I’ve noticed a few differences here:
1. The happy hours do have very good specials in Michigan. But the restaurants are surprisingly generous with their happy hour TIMES around here. Most of the places start happy hours around 3pm (or even 2pm at some!) and will go until 7pm (or even 9pm!). That is ridiculous! So with such a generous time frame for happy hours… why aren’t there more patrons?
This is insane! If places in Philadelphia ran happy hours they way they did here, either a) they would go out of business, or b) people would clamor endlessly to these places.
2. The general cost of living here is cheaper than the two coasts. Drinks don’t usually run at $14-$16 per cocktail, or $10 per beer. Thus, the idea of paying $5-$6 a cocktail and $4 a beer is very normal and is NOT a happy hour price. Unlike in Philadelphia or NYC, if we smell of a place with $5-$6 cocktails… we will break down that door and stand in line 30 minutes before the start of their happy hour, in fear that when the time comes, it will be standing room only. (which sucks, but we’ll still take it).
Maybe for people in Michigan, they see happy hour prices, and they shrug, and say, “So? Those are everyday prices, silly.” So the discounted and slashed prices are no discount, they are just normal for everyone in Michigan.
3. Maybe people have to drive more around here? I find dense cities with locals that utilize train and subway systems (or cabs and walking…) tend to be more flexible and interested in happy hours. Perhaps it’s because people usually have to drive to the happy hour location and then drive home, thus decreasing the incentive to drink for less (so drink more) mentality. Makes sense. We should all drive responsibly and 0% BAL! (service announcement here…)
4. Rush hour around here seems to start around 3:30pm. While rush hour in the East Coast starts around 4:30pm, and gets bad at 6pm. Perhaps people here get off work earlier than when the happy hours start, thus when you’re faced with a) sit in the office for a few more hours and then hit up happy hour, or b) go home as soon as possible, but no happy hours. Perhaps people usually choose b.
Okay, I know by now, what you’re thinking. “Why don’t you just go to these happy hours by yourself then?” I used to, back in Philadelphia.

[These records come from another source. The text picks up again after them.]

(** * Sequentia: sequence classifiers and HMM topologies

    A shallow embedding of the decision layer of the toolkit:
    - [Numpy]: the array operations the sources call, over exact rationals;
    - [Topology]: [models/hmm/topologies.py];
    - [HMMClassifier]: [classifiers/hmm/hmm_classifier.py];
    - [DTWKNN]: [classifiers/dtwknn/dtwknn.py];
    - [Variants]: the freeze/unfreeze methods of
      [models/hmm/variants/gaussian_mixture.py] and [multinomial.py].

    Floating-point numbers are modelled by exact rationals ([Q]); external
    collaborators (the Dirichlet sampler, the forward algorithm, the
    FastDTW distance, [random.choice], [numpy.argpartition], [pickle],
    [sklearn.metrics.confusion_matrix]) are Section variables constrained
    by their documented contracts. *)

From Stdlib Require Import QArith Qabs ZArith Lia Lqa.
From Stdlib Require Import Ascii String DecimalString Decimal DecimalNat Sorted.
From Stdlib Require OrderedTypeEx.
From stdpp Require Import base option list gmap strings.

Local Open Scope Q_scope.

(** ** Array operations *)

Module Numpy.

Abbreviation vector := (list Q).
Abbreviation matrix := (list (list Q)).

(** [np.ones(n)], [np.ones((n, m))], [np.zeros((n, m))]. *)
Definition ones (n : nat) : vector := replicate n 1.
Definition ones2 (n m : nat) : matrix := replicate n (ones m).
Definition zeros2 (n m : nat) : matrix := replicate n (replicate m 0).

(** [a / c] for a scalar [c]. *)
Definition vdiv_scalar (v : vector) (c : Q) : vector := (λ x, x / c) <$> v.
Definition mdiv_scalar (M : matrix) (c : Q) : matrix :=
  (λ r, vdiv_scalar r c) <$> M.
(* ===== verification/_CoqProject ===== *)
-Q . S2P
Prelude.v
Endian.v
Serialisation.v
SocketBase.v
Message.v
WireFormat.v
MessageCorrect.v
Router.v
WriteQueue.v
Session.v
SocketTimers.v
TimerProperties.v
Lifetime.v
BoostSocket.v
Ssl.v
SessionManager.v
ManagerCorrect.v
ManagerEvents.v
Reconnect.v
ManagerThreads.v
System.v
ClientServer.v
Peer.v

But apparently, it is not socially acceptable for a normal (not sleazy) girl to go to a happy hour or restaurant bar by herself.

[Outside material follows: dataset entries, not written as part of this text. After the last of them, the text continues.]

(* ===== verification/SocketBase.v ===== *)
(** * The abstract socket ([sl::socket], [src/src/network/socket.hpp])

    The interface the framing code is written against: the synchronous part as
    [SyncSocket], the asynchronous part as [AsyncReader] and [AsyncWriter],
    the non-virtual helpers defined on top of them, the contract of a byte stream
    ([StreamSocket]) that the client theorems assume, and the in-memory socket
    of the tests ([src/tests/memory_socket.hpp]) as one implementation of it. *)

From S2P Require Import Prelude Endian.

(** ** The interface *)

(** [socket_read buf s] fills the caller's buffer: the flag the call returns,
    the buffer's contents afterwards, the socket afterwards. *)
Class SyncSocket (S : Type) := {
  max_message_size : S -> Z;
  socket_read : list uint8_t -> S -> bool * list uint8_t * S;
  socket_write : list uint8_t -> S -> bool * S
}.

(** [async_callback_t], over the program state [W] a callback may change; an
    empty [std::function] is [None]. *)
Definition async_callback_t (W : Type) : Type := option (bool -> W -> W).

(** The completion of [async_read] also sees the buffer it captured. *)
Class AsyncReader (W : Type) := {
  async_read : list uint8_t -> option (bool -> list uint8_t -> W -> W) -> W -> W
}.

Class AsyncWriter (W : Type) := {
  async_write : list uint8_t -> list uint8_t -> async_callback_t W -> W -> W
}.

Definition invoke {W} (handler : async_callback_t W) (is_valid : bool) (w : W) : W :=
  match handler with Some h => h is_valid w | None => w end.

Section helpers.
Context `{SyncSocket Sk, BoostEndian}.

(** [socket::read<T>(T&)] at an unsigned type of [w] bytes. *)
Definition read_value (w : nat) (value : Z) (s : Sk) : bool * Z * Sk :=
  let '(ok, bytes, s) := socket_read (object_bytes native_order w value) s in
  (ok, object_value native_order bytes, s).

(** [socket::write<T>(T)] at an unsigned type of [w] bytes. *)
Definition write_value (w : nat) (value : Z) (s : Sk) : bool * Sk :=
  socket_write (object_bytes native_order w value) s.

(** [socket::erase]: read and drop [size] bytes. *)
Definition erase `{Allocator} (size : Z) (s : Sk) : outcome unit * Sk :=
  match vector_alloc size with
  | Throw e => (Throw e, s)
  | Ret _ =>
      let dummy_buffer := replicate (Z.to_nat size) Byte.x00 in
      let '(_, _, s) := socket_read dummy_buffer s in (Ret tt, s)
  end.
End helpers.

(** [socket::async_erase]. *)
Definition async_erase `{AsyncReader W, Allocator} (size : Z)
    (handler : bool -> W -> W) (w : W) : outcome unit * W :=
  match vector_alloc size with
  | Throw e => (Throw e, w)
  | Ret _ =>
      let dummy_buffer := replicate (Z.to_nat size) Byte.x00 in
      (Ret tt, async_read dummy_buffer (Some (fun is_valid _ w => handler is_valid w)) w)
  end.

(** ** The contract of a byte-stream socket

    [incoming s] are the bytes not yet read, up to the end of the stream, and
    [outgoing s] the bytes written so far.  A read of [n] bytes succeeds exactly
    when [n] bytes are left, and takes them; a write keeps the unread bytes, and
    on a [loopback] socket appends what it wrote to them. *)
Class StreamSocket (Sk : Type) `{SyncSocket Sk} := {
  incoming : Sk -> list uint8_t;
  outgoing : Sk -> list uint8_t;
  loopback : bool;
  (* the states the implementation can be in *)
  stream_inv : Sk -> Prop;
  read_enough buf s : stream_inv s -> (length buf <= length (incoming s))%nat ->
    exists s', socket_read buf s = (true, take (length buf) (incoming s), s') /\
      stream_inv s' /\ incoming s' = drop (length buf) (incoming s) /\
      outgoing s' = outgoing s /\ max_message_size s' = max_message_size s;
  read_short buf s : stream_inv s -> (length (incoming s) < length buf)%nat ->
    exists buf' s', socket_read buf s = (false, buf', s') /\
      stream_inv s' /\ length buf' = length buf /\
      outgoing s' = outgoing s /\ max_message_size s' = max_message_size s;
  write_inv bs s : stream_inv s -> stream_inv (socket_write bs s).2;
  write_cap bs s : max_message_size (socket_write bs s).2 = max_message_size s;
  write_ok bs s s' : stream_inv s -> socket_write bs s = (true, s') ->
    incoming s' = incoming s ++ (if loopback then bs else []) /\
    outgoing s' = outgoing s ++ bs;
  write_fail bs s s' : stream_inv s -> socket_write bs s = (false, s') ->
    loopback = false /\ incoming s' = incoming s /\
    exists sent, outgoing s' = outgoing s ++ sent
}.

(** ** The in-memory socket of the tests *)
Module MemorySocket.

Record memory_socket := mkMemorySocket {
  buffer_ : list uint8_t;
  read_pos_ : nat;
  max_message_size_ : Z;
  max_pending_writes_ : Z;
  ipv4_address_ : Z
}.

(** Default member initialisers. *)
Definition new_memory_socket : memory_socket := mkMemorySocket [] 0 0 0 0.

Definition set_max_message_size (n : Z) (s : memory_socket) : memory_socket :=
  mkMemorySocket (buffer_ s) (read_pos_ s) n (max_pending_writes_ s) (ipv4_address_ s).

Definition set_max_pending_writes (n : Z) (s : memory_socket) : memory_socket :=
  mkMemorySocket (buffer_ s) (read_pos_ s) (max_message_size_ s) n (ipv4_address_ s).

Definition set_ipv4_address (ip : Z) (s : memory_socket) : memory_socket :=
  mkMemorySocket (buffer_ s) (read_pos_ s) (max_message_size_ s) (max_pending_writes_ s) ip.

(** [memory_socket::read]: all or nothing. *)
Definition read (buffer : list uint8_t) (s : memory_socket)
    : bool * list uint8_t * memory_socket :=
  if (length (buffer_ s) <? read_pos_ s + length buffer)%nat then (false, buffer, s)
  else (true, take (length buffer) (drop (read_pos_ s) (buffer_ s)),
        mkMemorySocket (buffer_ s) (read_pos_ s + length buffer) (max_message_size_ s)
          (max_pending_writes_ s) (ipv4_address_ s)).

(** [memory_socket::write]: append. *)
Definition write (buffer : list uint8_t) (s : memory_socket) : bool * memory_socket :=
  (true, mkMemorySocket (buffer_ s ++ buffer) (read_pos_ s) (max_message_size_ s)
           (max_pending_writes_ s) (ipv4_address_ s)).

(** A socket with the state its callbacks change. *)
Record mem_world (A : Type) := mkMemWorld { mw_socket : memory_socket; mw_user : A }.
Arguments mkMemWorld {A} _ _.
Arguments mw_socket {A} _.
Arguments mw_user {A} _.

(** [memory_socket::async_read]: completes inline. *)
Definition mem_async_read {A} (buffer : list uint8_t)
    (handler : option (bool -> list uint8_t -> mem_world A -> mem_world A))
    (w : mem_world A) : mem_world A :=
  let '(is_valid, buffer, s) := read buffer (mw_socket w) in
  let w := mkMemWorld s (mw_user w) in
  match handler with Some h => h is_valid buffer w | None => w end.

(** [memory_socket::async_write(head, body, handler)]: completes inline. *)
Definition mem_async_write {A} (head body : list uint8_t)
    (handler : async_callback_t (mem_world A)) (w : mem_world A) : mem_world A :=
  let '(head_ok, s) :=
    match head with [] => (true, mw_socket w) | _ => write head (mw_socket w) end in
  let '(body_ok, s) :=
    if negb head_ok then (true, s) else
    match body with [] => (true, s) | _ => write body s end in
  invoke handler (head_ok && body_ok) (mkMemWorld s (mw_user w)).

(** [memory_socket::async_write(buffer, handler)]. *)
Definition mem_async_write_single {A} (buffer : list uint8_t)
    (handler : async_callback_t (mem_world A)) (w : mem_world A) : mem_world A :=
  let '(is_valid, s) := write buffer (mw_socket w) in
  invoke handler is_valid (mkMemWorld s (mw_user w)).

(** Connecting and shaking hands always succeed, the asynchronous calls inline;
    [close] and the setters of the timeouts do nothing. *)
Definition mem_connect (s : memory_socket) : bool * memory_socket := (true, s).
Definition mem_handshake (s : memory_socket) : bool * memory_socket := (true, s).

Definition mem_async_connect {A} (handler : async_callback_t (mem_world A)) (w : mem_world A)
    : mem_world A := invoke handler true w.
Definition mem_async_handshake {A} (handler : async_callback_t (mem_world A)) (w : mem_world A)
    : mem_world A := invoke handler true w.

Definition mem_close (s : memory_socket) : memory_socket := s.
Definition mem_set_timeout (timeout : Z) (s : memory_socket) : memory_socket := s.

(** The accessors. *)
Definition mem_ipv4_address (s : memory_socket) : Z := ipv4_address_ s.
Definition mem_port (s : memory_socket) : Z := 0.
Definition mem_bytes (s : memory_socket) : list uint8_t := buffer_ s.

#[global] Instance memory_sync : SyncSocket memory_socket := {|
  max_message_size := max_message_size_; socket_read := read; socket_write := write |}.

#[global] Instance memory_async_reader A : AsyncReader (mem_world A) := {|
  async_read := mem_async_read |}.

#[global] Instance memory_async_writer A : AsyncWriter (mem_world A) := {|
  async_write := mem_async_write |}.

(** [read_pos_] never passes the end of the buffer. *)
Definition memory_wf (s : memory_socket) : Prop := (read_pos_ s <= length (buffer_ s))%nat.

Lemma read_wf buf s : memory_wf s -> memory_wf (read buf s).2.
Proof. unfold memory_wf, read. case_match eqn:E; simpl; [done|]. apply Nat.ltb_ge in E. lia. Qed.

Lemma write_wf buf s : memory_wf s -> memory_wf (write buf s).2.
Proof. unfold memory_wf, write. simpl. rewrite length_app. lia. Qed.

Lemma read_enough_spec buf s :
  memory_wf s -> (length buf <= length (drop (read_pos_ s) (buffer_ s)))%nat ->
  read buf s = (true, take (length buf) (drop (read_pos_ s) (buffer_ s)),
    mkMemorySocket (buffer_ s) (read_pos_ s + length buf) (max_message_size_ s)
      (max_pending_writes_ s) (ipv4_address_ s)).
Proof.
  unfold memory_wf, read. rewrite length_drop. intros ??.
  by rewrite (proj2 (Nat.ltb_ge _ _)) by lia.
Qed.

Lemma read_short_spec buf s :
  memory_wf s -> (length (drop (read_pos_ s) (buffer_ s)) < length buf)%nat ->
  read buf s = (false, buf, s).
Proof.
  unfold memory_wf, read. rewrite length_drop. intros ??.
  by rewrite (proj2 (Nat.ltb_lt _ _)) by lia.
Qed.

(** The two overloads of [async_write] agree: a frame in two buffers is the frame
    in one, and the callback runs once, with success. *)
Lemma mem_async_write_joins {A} head body (handler : async_callback_t (mem_world A)) (w : mem_world A) :
  mem_async_write head body handler w = mem_async_write_single (head ++ body) handler w.
Proof.
  unfold mem_async_write, mem_async_write_single, write.
  destruct head as [|h head]; [destruct body as [|b body]|]; simpl.
  - rewrite app_nil_r. by destruct (mw_socket w).
  - done.
  - destruct body as [|b body]; simpl; [by rewrite app_nil_r|].
    by rewrite <-!(assoc_L (++)).
Qed.

#[global, refine] Instance memory_stream : StreamSocket memory_socket := {|
  incoming s := drop (read_pos_ s) (buffer_ s);
  outgoing := buffer_;
  loopback := true;
  stream_inv := memory_wf
|}.
Proof.
  - intros buf s Hwf Hl. eexists. split; [by apply read_enough_spec|].
    unfold memory_wf in *. rewrite length_drop in Hl. simpl.
    rewrite drop_drop. split_and!; [lia|done..].
  - intros buf s Hwf Hl. exists buf, s. split; [by apply read_short_spec|done].
  - intros bs s. apply write_wf.
  - done.
  - intros bs s s' Hwf [= <-]. simpl. split; [by apply drop_app_le|done].
  - done.
Defined.
End MemorySocket.

(** ** A two-ended pipe

    A concrete duplex socket: what the peer sent, what was written, a cap, and
    whether writes still go through.  The witnesses of the development use it. *)
Module PipeSocket.

Record pipe := mkPipe {
  rx : list uint8_t;
  tx : list uint8_t;
  pipe_cap : Z;
  writable : bool
}.

Definition pipe_read (buffer : list uint8_t) (s : pipe) : bool * list uint8_t * pipe :=
  if (length (rx s) <? length buffer)%nat
  then (false, rx s ++ drop (length (rx s)) buffer, mkPipe [] (tx s) (pipe_cap s) (writable s))
  else (true, take (length buffer) (rx s),
        mkPipe (drop (length buffer) (rx s)) (tx s) (pipe_cap s) (writable s)).

Definition pipe_write (buffer : list uint8_t) (s : pipe) : bool * pipe :=
  if writable s then (true, mkPipe (rx s) (tx s ++ buffer) (pipe_cap s) true)
  else (false, s).

#[global] Instance pipe_sync : SyncSocket pipe := {|
  max_message_size := pipe_cap; socket_read := pipe_read; socket_write := pipe_write |}.

#[global, refine] Instance pipe_stream : StreamSocket pipe := {|
  incoming := rx; outgoing := tx; loopback := false; stream_inv _ := True |}.
Proof.
  - intros buf s _ Hl. simpl. unfold pipe_read.
    rewrite (proj2 (Nat.ltb_ge _ _)) by done. by eexists.
  - intros buf s _ Hl. simpl. unfold pipe_read.
    rewrite (proj2 (Nat.ltb_lt _ _)) by done. do 2 eexists. split; [done|].
    rewrite length_app, length_drop. split_and!; [done|lia|done..].
  - done.
  - intros bs s. simpl. unfold pipe_write. by destruct (writable s).
  - intros bs s s' _. simpl. unfold pipe_write. destruct (writable s); [|done].
    intros [= <-]. simpl. by rewrite app_nil_r.
  - intros bs s s' _. simpl. unfold pipe_write. destruct (writable s); [done|].
    intros [= <-]. split_and!; [done..|]. exists []. by rewrite app_nil_r.
Defined.
End PipeSocket.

I am texting S-O-S’s to my friends in Philadelphia about my mini-crisis here… “No one loves life here! No one is interested in going to happy hours today! Our first sunny day after a week of snow and grey!”.
Of which one texts back, “Go! Who cares what others think! You can’t wait around for people as life passes you by!”
While another says, “You’ll be back in March!”
Meanwhile… they are about to hit up a happy hour later, and it’s sunny and 55F in Philadelphia.